Group therapy is an effective therapeutic approach for individuals experiencing different psychological symptoms, including substance use disorders. Since children and adolescents can easily express themselves while in groups, group psychotherapy can be an effective therapeutic intervention for this client population. Moreover, the grouping is an automatic occurrence for young people. Peer feedback in such settings often plays a critical role in the process of change for a group client (Arias-Pujol & Anguera, 2017). Therefore, it is expected that clients presenting for child and adolescent group therapy should progress adequately as the group progresses. However, there are cases where a client from the group may fail to progress according to expected clinical outcomes.

At the moment, all group participants, apart from MJ, are progressing as expected.  MJ is a 16-year-old African American female. She was referred to the group therapy by her social worker. She was supposed to attend all the 24 sessions as part of her probationary requirements. Before being initiated into the group, an evaluation was done due to continuous smoking of cannabis and recent experimentation with Percocet and heroin, running away from home, and always hanging out with peers who influence her negatively. She was diagnosed with F12.20 (ICD-10) (active) cannabis dependence, uncomplicated, and F91.2 (ICD-10) (active) conduct disorder, adolescent-onset type.
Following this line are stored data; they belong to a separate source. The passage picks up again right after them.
(** A start: refused when all numbers are taken, a loss when the CPU is not
    known, and otherwise a new thread. *)
Lemma init_local_spec ty cpu g live lost :
  tinv g (live ++ lost) -> entries_ok g live ->
  (zlen (live ++ lost) = 128 /\ odp_thread_init_local ty cpu g = Some (-1, None, g)) \/
  (exists t g', zlen (live ++ lost) < 128 /\ 0 <= t < 128 /\
     (t ∉ (fst <$> live ++ lost)) /\ (forall u, 0 <= u < t -> u ∈ (fst <$> live ++ lost)) /\
     tinv g' ((t, ty) :: live ++ lost) /\
     ((0 <= cpu /\ odp_thread_init_local ty cpu g = Some (0, Some t, g') /\ entries_ok g' ((t, ty) :: live)) \/
      (cpu < 0 /\ odp_thread_init_local ty cpu g = Some (-1, None, g') /\ entries_ok g' live))).
Proof.
  intros Hi He. unfold odp_thread_init_local.
  destruct (alloc_id_spec ty g (live ++ lost) Hi) as [[Hf ->]|(t & Hl & -> & Ht & Hn & Hu & Hi')]; [by left|right].
  rewrite (proj2 (Z.ltb_ge t 0)) by lia. destruct (cpu <? 0) eqn:Ec; zbool.
  { exists t, (taken t ty g). split_and!; try done; [lia..|]. right. split_and!; [lia|done|].
    intros t' ty' Hx. destruct (He t' ty' Hx) as (st & Hg & ?). exists st. split; [|done]. by destruct ty. }
  assert (length (g_thr (taken t ty g)) = 128%nat) as Hlen by apply Hi'.
  pose proof (zset_Some (g_thr (taken t ty g)) t (TState t cpu ty) ltac:(unfold zlen; lia)) as Hs.
  set (l := <[Z.to_nat t:=TState t cpu ty]> (g_thr (taken t ty g))) in Hs. rewrite Hs.
  exists t, (set_thr l (taken t ty g)). split_and!; try done; [lia..| |left; split_and!; [lia|done|]].
  - destruct Hi' as [I1 I2 [I3 I3'] I4 I5 I6 I7]. split; try done. split; [|done]. unfold l. simpl. by rewrite length_insert.
  - intros t' ty' [Heq|Hx]%elem_of_cons.
    + simplify_eq. exists (TState t cpu ty). cbn [g_thr set_thr]. by rewrite (zget_zset _ _ _ _ _ Hs), bool_decide_eq_true_2.
    + destruct (He t' ty' Hx) as (st & Hg & ? & ?). exists st. split; [|done].
      cbn [g_thr set_thr]. rewrite (zget_zset _ _ _ _ _ Hs), bool_decide_eq_false_2; [by destruct ty|].
      intros <-. apply Hn, list_elem_of_fmap. exists (t, ty'). split; [done|]. set_solver.
Qed.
She has been smoking cannabis since she was 13 years old. Her mother had sent her to an adolescent program after she caught her smoking marijuana. However, she ran away with one of her friends after being in the program for two and a half months. They stole one of the worker’s car and drove off to another state. She reported that she was on the run for approximately one month.  She stated, “My mother posted a picture on FaceBook, and someone responded to her,” and she was picked up and taken to a detention center.  She was discharged one month before beginning the group therapy. She is on probation.
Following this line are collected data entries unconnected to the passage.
(** [lt_values] are the bytes of the entries that were written, by address. *)
Record odph_linear_table_imp := LT {
  lt_magicword : Z;
  lt_init_cap : Z;
  lt_node_sum : Z;
  lt_value_size : Z;
  lt_value_array : Z;
  lt_name : string;
  lt_values : gmap Z (list Z)
}.

(** Parameters as for the hash table; the division by a [value_size] of zero is
    undefined. *)
Definition odph_linear_table_create (name : string) (capacity value_size : Z) (exists_already : bool) (addr : Z)
    : option (option odph_linear_table_imp) :=
  if (Z.of_nat (String.length name) >=? ODPH_TABLE_NAME_LEN) || (capacity <? 1) ||
     (capacity >=? 0x1000) || (value_size =? 0) then Some None
  else if exists_already then Some None
  else if addr =? NULL then Some None
  else
    let init_cap := if capacity <? 20 then 1 else 0 in
    let vs := value_size +u32 sizeof_rwlock in
    if vs =? 0 then None
    else
      Some (Some (LT ODPH_LINEAR_TABLE_MAGIC_WORD init_cap (init_cap / vs) vs (addr + sizeof_linear_imp) name ∅)).

Definition odph_linear_table_destroy (table : option odph_linear_table_imp) (shm_free : Z) : Z :=
  match table with
  | None => ODPH_FAIL
  | Some t =>
      if negb (lt_magicword t =? ODPH_LINEAR_TABLE_MAGIC_WORD) then ODPH_FAIL
      else if negb (shm_free =? 0) then shm_free else ODPH_SUCCESS
  end.

Definition odph_linear_table_lookup (name : string) (tbl : option odph_linear_table_imp) : option odph_linear_table_imp :=
  if Z.of_nat (String.length name) >=? ODPH_TABLE_NAME_LEN then None
  else
    match tbl with
    | Some t =>
        if (lt_magicword t =? ODPH_LINEAR_TABLE_MAGIC_WORD) && bool_decide (lt_name t = name) then Some t else None
    | None => None
    end.

(** The address of the value behind the lock of entry [ikey]. *)
Definition entry_addr (t : odph_linear_table_imp) (ikey : Z) : Z :=
  lt_value_array t + (ikey *u32 lt_value_size t) + sizeof_rwlock.

(** The key is a 32-bit number. *)
Definition odph_lineartable_put_value (t : odph_linear_table_imp) (ikey : Z) (value : list Z) : Z * odph_linear_table_imp :=
  if ikey >=? lt_node_sum t then (ODPH_FAIL, t)
  else
    (ODPH_SUCCESS,
     LT (lt_magicword t) (lt_init_cap t) (lt_node_sum t) (lt_value_size t) (lt_value_array t) (lt_name t)
       (<[entry_addr t ikey := take (Z.to_nat (lt_value_size t -u64 sizeof_rwlock)) value]> (lt_values t))).

(** The bytes copied to the buffer, whatever its size; memory not yet written is
    zero. *)
Definition odph_lineartable_get_value (t : odph_linear_table_imp) (ikey buffer_size : Z) : Z * list Z :=
  if ikey >=? lt_node_sum t then (ODPH_FAIL, [])
  else
    let n := Z.to_nat (lt_value_size t -u64 sizeof_rwlock) in
    (ODPH_SUCCESS, default (replicate n 0) (lt_values t !! entry_addr t ikey)).

(** No linear table can hold a value.  The capacity is computed with a
    comparison ([capacity < 20]) where a shift was meant, so it is 0 or 1 bytes,
    the table has no entries, and every put and every get on a table that
    creation returned fails, for every key. *)
Theorem linear_table_holds_nothing (name : string) (capacity value_size addr : Z) (t : odph_linear_table_imp) :
  0 < value_size < 2 ^ 32 - 4 -> odph_linear_table_create name capacity value_size false addr = Some (Some t) ->
  lt_node_sum t = 0 /\
  (forall ikey value, 0 <= ikey -> odph_lineartable_put_value t ikey value = (ODPH_FAIL, t)) /\
  (forall ikey n, 0 <= ikey -> odph_lineartable_get_value t ikey n = (ODPH_FAIL, [])).
Proof.
  intros Hv. unfold odph_linear_table_create. destruct (_ || _); [done|]. destruct (addr =? NULL); [done|].
  unfold sizeof_rwlock. rewrite (u32_small (value_size + 4)) by (unfold is_u32; lia).
  rewrite (proj2 (Z.eqb_neq _ 0)) by lia. intros Heq. apply (inj Some) in Heq. apply (inj Some) in Heq.
  assert (lt_node_sum t = 0) as Hn.
  { rewrite <- Heq. cbn [lt_node_sum]. apply Z.div_small. destruct (capacity <? 20); lia. }
  split; [done|]. unfold odph_lineartable_put_value, odph_lineartable_get_value. rewrite Hn.
  split; intros ikey x Hk; rewrite Z.geb_leb; by rewrite (proj2 (Z.leb_le 0 ikey)).
Qed.

Lemma linear_table_holds_nothing_witness :
  exists t, odph_linear_table_create "routes" 16 8 false 4096 = Some (Some t) /\ lt_node_sum t = 0.
Proof.
  eexists. split; [vm_compute; reflexivity|].
  match goal with |- lt_node_sum ?t = 0 => apply (linear_table_holds_nothing "routes" 16 8 4096 t) end; [lia|].
  vm_compute. reflexivity.
Defined.

End LinearTable.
The client began group therapy on June 23, 2020. She has only attended four therapy sessions so far.  She always seems resistant, distracted and engaged on her phone. When asked to talk, one is bound to hear her say she doesn’t need to be in therapy. She was forced to come, and she feels like it is a waste of her time. During the first session, she stated that she is only there because her social worker required her to attend the session. She claimed that group therapy was a ‘stupid’ idea. She has barely contributed nor participated in any activity since she started group therapy.  Last week, her mom reported to the therapist that she had run away from home and had texted, claiming that she was safe and will come home when ready. This violated her probationary requirements.
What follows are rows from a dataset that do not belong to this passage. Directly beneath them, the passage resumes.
Definition pc_ok (p : odp_timer_pool) (live : list Z) (c : pc) : Prop :=
  match c with
  | Idle | FreeFini _ _ => True
  | ResetExp i _ | ResetBuf i _ _ | ResetCas i _ _ _ => i ∈ live
  | SetSwap i _ b => i ∈ live /\ b <> ODP_BUFFER_INVALID
  | FreeInsert i _ => exists tim, zget (timers p) i = Some tim /\ queue tim = ODP_QUEUE_INVALID
  | ScanAt n i tick => 0 <= i /\ i + Z.of_nat n <= high_wm p /\ tick < TMO_INACTIVE /\ tick < cur_tick p
  | ExpLoad n i tick => 0 <= i /\ i + Z.of_nat n < high_wm p /\ tick < TMO_INACTIVE /\ tick < cur_tick p
  | ExpBuf n i tick exp | ExpCas n i tick exp _ =>
      0 <= i /\ i + Z.of_nat n < high_wm p /\ tick < TMO_INACTIVE /\ tick < cur_tick p /\ exp <= tick
  | ExpPost n i tick exp b =>
      0 <= i /\ i + Z.of_nat n < high_wm p /\ tick < TMO_INACTIVE /\ tick < cur_tick p /\ exp <= tick /\ b <> ODP_BUFFER_INVALID
  end.

Abbreviation N p := (num_timers (param p)).

(** [FL] are the timers that were used before and are free. *)
Record tinv (p : odp_timer_pool) (pcs : list pc) (live FL : list Z) : Prop := {
  ti_len : zlen (tick_buf p) = N p /\ zlen (timers p) = N p;
  ti_bound : 0 <= high_wm p <= N p /\ N p <= 2 ^ 24 /\ 0 <= tp_idx p < 255 /\ 0 <= cur_tick p;
  ti_part : live ++ concat (pending <$> pcs) ++ FL ≡ₚ seqZ 0 (high_wm p);
  ti_num : num_alloc p = zlen (live ++ concat (pending <$> pcs));
  ti_chain : fchain (timers p) (first_free p) (FL ++ seqZ (high_wm p) (N p - high_wm p)) (N p);
  ti_unused : forall i, 0 <= i < N p -> i ∉ live -> zget (tick_buf p) i = Some (TB TMO_UNUSED ODP_BUFFER_INVALID);
  ti_pcs : Forall (pc_ok p live) pcs
}.

Lemma ti_nodup p pcs live FL : tinv p pcs live FL -> NoDup (live ++ concat (pending <$> pcs) ++ FL).
Proof. intros Hi. rewrite (ti_part _ _ _ _ Hi). apply NoDup_seqZ. Qed.

Lemma ti_used p pcs live FL i :
  tinv p pcs live FL -> i ∈ live ++ concat (pending <$> pcs) ++ FL -> 0 <= i < high_wm p.
Proof. intros Hi Hx. rewrite (ti_part _ _ _ _ Hi) in Hx. apply elem_of_seqZ in Hx. lia. Qed.

(** Every used timer has a tick buffer and an entry. *)
Lemma ti_tb p pcs live FL i : tinv p pcs live FL -> 0 <= i < high_wm p -> exists tb, zget (tick_buf p) i = Some tb.
Proof. intros Hi Hx. apply zget_Some. destruct (ti_len _ _ _ _ Hi) as [-> _]. pose proof (ti_bound _ _ _ _ Hi). lia. Qed.

Lemma ti_tim p pcs live FL i : tinv p pcs live FL -> 0 <= i < N p -> exists tim, zget (timers p) i = Some tim.
Proof. intros Hi Hx. apply zget_Some. by destruct (ti_len _ _ _ _ Hi) as [_ ->]. Qed.

(** A thread that moves inside a call. *)
Lemma tinv_pc p pcs live FL t c c' :
  tinv p pcs live FL -> pcs !! t = Some c -> pending c' = pending c -> pc_ok p live c' ->
  tinv p (<[t := c']> pcs) live FL.
Proof.
  intros Hi Ht Hp Hok. destruct (concat_update pending pcs t c c' Ht) as (R & H1 & H2). rewrite Hp in H2.
  assert (concat (pending <$> <[t := c']> pcs) ≡ₚ concat (pending <$> pcs)) as Heq by (by rewrite H1, H2).
  destruct Hi as [I1 I2 I3 I4 I5 I6 I7]. split; try done.
  - by rewrite Heq.
  - rewrite I4. unfold zlen. by rewrite !length_app, (Permutation_length Heq).
  - by apply Forall_insert.
Qed.

(** A change of the tick buffer of a live timer. *)
Lemma tinv_tick p pcs live FL i tb :
  tinv p pcs live FL -> i ∈ live -> tinv (set_tick_buf (<[Z.to_nat i := tb]> (tick_buf p)) p) pcs live FL.
Proof.
  intros Hi Hin. pose proof (ti_used _ _ _ _ i Hi ltac:(set_solver)) as Hr.
  destruct Hi as [[I1 I1'] I2 I3 I4 I5 I6 I7]. split; try done.
  - split; [|done]. unfold zlen. simpl. rewrite length_insert. exact I1.
  - simpl. intros j Hj Hnj. rewrite zget_nonneg by lia. rewrite list_lookup_insert_ne.
    + rewrite <- zget_nonneg by lia. by apply I6.
    + intros Heq. assert (i = j) by lia. by subst.
Qed.

(** What a timer pool does with an event that a call swaps out of a timer. *)
Definition bufs_of (l : list tick_buf_t) : list Z := concat ((fun tb => some_buf (tmo_buf tb)) <$> l).

Lemma bufs_update l i tb tb' :
  zget l i = Some tb -> exists R, bufs_of l ≡ₚ some_buf (tmo_buf tb) ++ R /\
    bufs_of (<[Z.to_nat i := tb']> l) ≡ₚ some_buf (tmo_buf tb') ++ R.
Proof.
  intros Hz. pose proof (zget_bound _ _ _ Hz). rewrite zget_nonneg in Hz by lia.
  exact (concat_update (fun tb => some_buf (tmo_buf tb)) l (Z.to_nat i) tb tb' Hz).
Qed.

Lemma put_tb_run s i tb tb' :
  tb_at s i = Some tb -> put_tb i tb' s = Some (set_tp (set_tick_buf (<[Z.to_nat i := tb']> (tick_buf (tp s))) (tp s)) s).
Proof. intros Hz. apply zget_bound in Hz. unfold put_tb. by rewrite zset_Some. Qed.

Lemma xchg_run s i tb tb' :
  tb_at s i = Some tb ->
  u128_xchg i tb' s = Some (tb, set_tp (set_tick_buf (<[Z.to_nat i := tb']> (tick_buf (tp s))) (tp s)) s).
Proof. intros Hz. unfold u128_xchg. rewrite Hz. cbn [mbind option_bind]. by rewrite (put_tb_run _ _ _ _ Hz). Qed.

Lemma cas_run s i tb old new :
  tb_at s i = Some tb ->
  (tb = old /\ u128_cmp_xchg i old new s =
     Some (true, set_tp (set_tick_buf (<[Z.to_nat i := new]> (tick_buf (tp s))) (tp s)) s)) \/
  (tb <> old /\ u128_cmp_xchg i old new s = Some (false, s)).
Proof.
  intros Hz. unfold u128_cmp_xchg. rewrite Hz. cbn [mbind option_bind]. destruct tb as [e b], old as [e' b']. simpl.
  destruct (e =? e') eqn:E1, (b =? b') eqn:E2; zbool; subst; cbn [andb]; rewrite ?(put_tb_run _ _ _ _ Hz);
    [left; done|right; split; [congruence|done]..].
Qed.

(** ** Allocation and release *)

Lemma fchain_other tms i tim first l z :
  0 <= i < zlen tms -> i ∉ l -> fchain tms first l z -> fchain (<[Z.to_nat i := tim]> tms) first l z.
Proof.
  intros Hr. revert first. induction l as [|j l IH]; intros first Hn; [done|]. intros (-> & tj & Hj & Hc).
  split; [done|]. exists tj. split; [|apply IH; [set_solver|done]].
  pose proof (zget_bound _ _ _ Hj). rewrite zget_nonneg in * by lia. rewrite list_lookup_insert_ne; [done|]. set_solver by lia.
Qed.

Lemma put_timer_run s i tim :
  0 <= i < zlen (timers (tp s)) ->
  put_timer i tim s = Some (set_tp (set_timers (<[Z.to_nat i := tim]> (timers (tp s))) (tp s)) s).
Proof. intros Hr. unfold put_timer. by rewrite zset_Some. Qed.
She didn’t progress as it was expected.  The primary therapeutic technique used to manage substance abuse symptoms manifested by all the participants, including MJ, was cognitive-behavioral therapy.  CBT has been proven to treat substance use disorders among adolescents effectively (Belendiuk & Riggs, 2014; Wendt & Gone, 2017). Participants are taught how to contemplate the possibility of problems and the development of functional coping tactics. They are also given room to traverse the negative and positive outcomes of using drugs. They learn how to keep track of their feelings and thoughts and also identify distorted thinking patterns and pointers that set off their substance abuse, identify and be prepared for high-risk situations and apply a series of self-control skills.  By targeting participant’s learning process, it was expected that every individual within the group would actively participate in their recovery process from substance abuse and addiction, which, in turn, would boost their ability to resist substance use.